Good to see real wages no longer falling, but we have a long way to go

by Greg Jericho


It is now 3 years since real wages have increased

The latest wage price index figures released today by the Bureau of Statistics revealed that wages grew in the 12 months to June by 3.6% – steady with the 3.6% increase in the 12 months to March

The faltering wage growth, which had been increasing of late, was largely due to the drop in private-sector wages which grew by 3.6% in the 12 months to June, compared to 3.7% in the 12 months to March. Public sector wages are finally showing some signs of recovery as the malignant effects of wage caps begin to ease. The public-sector annual wage growth of 3.1% however is the 9th consecutive quarter where public-sector wages have grown by less than wages in the private sector.

But while the nominal annual wage growth has remained steady, one pleasing aspect is that for the first time in 11 consecutive quarters, real wages did not fall. They didn’t rise either, which now makes it 3 years since real wages improved.

Since the September quarter of 2020 there had been 11 consecutive quarters of inflation rising faster than wages. In the June quarter both wages and inflation increased by 0.8%.

But this still leaves real wages some 5.4% lower than they were before the COIVD pandemic hit our shores in March 2020.

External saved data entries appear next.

Lemma wpc_tlb_flush_page X s L J n addr (v := Z.land addr TARGET_PAGE_MASK) (Q : unit -> cache -> Prop) : full_inv G s L J -> has_env s n ->
  (forall s' c', full_inv G s' L J -> s'.(cpus) !! n = Some c' -> s' = set_cpus s'.(cpus) s -> unmapped s' v c' -> Q tt s') ->
  wpc (tlb_flush_page n addr) Q X s.
Proof.
  intros I Hn HQ. pose proof Hn as [c Hc]. apply wpc_bind. eapply wpc_get_cpu; [done|]. assert (aligned v) as Av by apply aligned_mask.
  destruct (_ =? _); [eapply wpc_tlb_flush; [done|done|]; intros s' c' I' Hc' E' Hu; eapply HQ; by auto|].
  assert (n < length s.(cpus))%nat as Hl by by eapply lookup_lt_Some.
  apply wpc_bind. eapply wpc_upd_cpu; [done|]. apply wpc_bind. eapply wpc_upd_cpu; [cbn [cpus set_cpus]; by apply list_lookup_insert_eq|].
  eapply wpc_upd_cpu; [cbn [cpus set_cpus]; apply list_lookup_insert_eq; by rewrite length_insert|]. cbn [cpus set_cpus]. rewrite !list_insert_insert_eq.
  match goal with |- Q tt (set_cpus (<[n := ?c']> _) _) => set (c3 := c') end. fold v in c3.
  change (Q tt (set_cpus (<[n := c3]> s.(cpus)) s)). apply (HQ _ c3).
  - apply (full_inv_shrunk s n c); [done|done|]. split; [done|..].
    + intros h t Ht. cbn [c3 tb_jmp_cache flush_jmp_cache set_tb_jmp_cache set_tlb set_current_tb] in Ht. unfold clear_jmp_page in Ht.
      by apply map_lookup_filter_Some in Ht as [[Ht _]%map_lookup_filter_Some _].
    + intros m i Hi. cbn [c3 tlb_table iotlb flush_jmp_cache set_tb_jmp_cache set_tlb set_current_tb]. unfold map_tlb.
      case_match; [|by right]. unfold tlb_flush_entry. case_match; [by left|by right].
  - cbn [cpus set_cpus]. by apply list_lookup_insert_eq.
  - done.
  - split; [|by apply (flush_cache_page s L J n c c3 v)]. intros m Hm. cbn [c3 tlb_table flush_jmp_cache set_tb_jmp_cache set_tlb set_current_tb].
    unfold map_tlb. rewrite Hm, Z.eqb_refl. by apply flush_entry_tags.
Qed.
End Flush.

(** ** Changes of the page tables

    The invariant is one for the page tables as the processor uses them.  When pages are
    mapped anew and flushed, the invariant holds for the new page tables. *)

Section Remap.
Context {machine : Machine} (G : code_gen) (M M' : Mapping) (n : nat) (P : Z -> Prop).
Context (Hsame : forall k w, aligned w -> k <> n \/ ~ P w -> phys_map (Mapping := M') k w = phys_map (Mapping := M) k w).

Lemma same_host k w : aligned w -> k <> n \/ ~ P w -> host_map (mapping := M') k w = host_map (mapping := M) k w.
Proof. intros Aw Hne. unfold host_map. by rewrite Hsame. Qed.

Lemma remapped_entry k wps d i e io :
  (testb e.(addr_code) TLB_INVALID_MASK = false -> tlb_index (code_tag e) = i -> k <> n \/ ~ P (code_tag e)) ->
  (valid_write e = true -> tlb_index (write_tag e) = i -> k <> n \/ ~ P (write_tag e)) ->
  entry_ok (mapping := M) k wps d i e io -> entry_ok (mapping := M') k wps d i e io.
Proof.
  intros Hc Hw [E1 E2 E3 E4 E5]. assert (aligned (code_tag e) /\ aligned (write_tag e)) as [Ac Aw] by (split; apply aligned_mask). split; [|done|..|done].
  - destruct E1 as [E1|[C1 C2 C3 C4 C5]]; [by left|right]. specialize (Hc C1 C2). split; [done|done|done|by rewrite same_host|].
    unfold in_memory in *. by rewrite Hsame.
  - intros Hr. pose proof (ram_entry_valid e Hr) as Hv. rewrite same_host by auto. by apply E3.
  - intros Hr Hv. rewrite Hsame by auto. by apply E4.
Qed.

Lemma remapped_fits k tb : block_ok tb ->
  (k = n -> forall o, 0 <= o < tb.(tb_size) -> ~ P (Z.land (u64 (tb.(tb_pc) + o)) TARGET_PAGE_MASK)) ->
  fits (mapping := M) k tb -> fits (mapping := M') k tb.
Proof.
  intros [_ _ Hpc Hsz Hsp] Hno [F1 F2].
  assert (forall o, 0 <= o < tb.(tb_size) -> k <> n \/ ~ P (Z.land (u64 (tb.(tb_pc) + o)) TARGET_PAGE_MASK)) as Hne
    by (intros o Ho; destruct (decide (k = n)); [right; by apply Hno|by left]).
  split.
  - rewrite same_host; [done|apply aligned_mask|]. specialize (Hne 0 ltac:(lia)). by rewrite Z.add_0_r, wrap_id in Hne.
  - intros Hp. specialize (F2 Hp). specialize (Hne (tb.(tb_size) - 1) ltac:(lia)). rewrite Z.add_sub_assoc in Hne.
    assert (Z.land (u64 (tb.(tb_pc) + tb.(tb_size) - 1)) TARGET_PAGE_MASK = u64 (Z.land tb.(tb_pc) TARGET_PAGE_MASK + TARGET_PAGE_SIZE)) as En
      by (apply next_page; [done|done|]; intros E; by apply Hp, Hsp).
    rewrite <- En in *. rewrite same_host; [done|apply aligned_mask|done].
Qed.

Lemma remapped_inv s L J c : full_inv (mapping := M) G s L J -> s.(cpus) !! n = Some c ->
  (forall v, aligned v -> P v -> unmapped s v c) -> full_inv (mapping := M') G s L J.
Proof.
  intros [I T C F] Hc U. split; [done| |done|].
  - intros k d Hk m i Hi. apply remapped_entry; [| |by apply (T k d)]; intros Hv Hx; (destruct (decide (k = n)) as [->|]; [right|by left]);
      (assert (d = c) as -> by congruence); intros HP; apply andb_prop in Hi as [[Hm _]%andb_prop _];
      destruct (um_tlb _ _ _ (U _ (aligned_mask _) HP) m Hm) as (_ & N1 & N2).
    + apply N2. fold (code_tag (c.(tlb_table) m i)). rewrite Hx. unfold tag_of. by apply valid_tag.
    + apply N1. fold (write_tag (c.(tlb_table) m i)). rewrite Hx. unfold tag_of. apply valid_tag. by apply negb_true_iff.
  - intros k d h t Hk Ht. destruct (ci_caches _ _ _ _ I d h t (list_elem_of_lookup_2 _ _ _ Hk) Ht) as [HL _].
    apply remapped_fits; [by apply (ly_block G s L (ci_layout _ _ _ _ I))| |by apply (F k d h t)]. intros -> o Ho HP. assert (d = c) as -> by congruence.
    by apply (um_cache _ _ _ (U _ (aligned_mask _) HP) h t o).
Qed.
End Remap.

The data highlights just how badly workers have been hurt by the rising prices driven by increased profits and supply-side issues that have nothing to do with labour costs. After 3 years it is not only natural but just that workers begin to see some recovery of their lost living standards. Wages should rise by more than inflation, wages should increase in real terms. We are not quite at that point but we are finally seeing signs of workers getting a just reward for the value of their labour.

But with real wages still at levels last experienced in 2009, there is a long way to go to recover what they have lost in the past three years.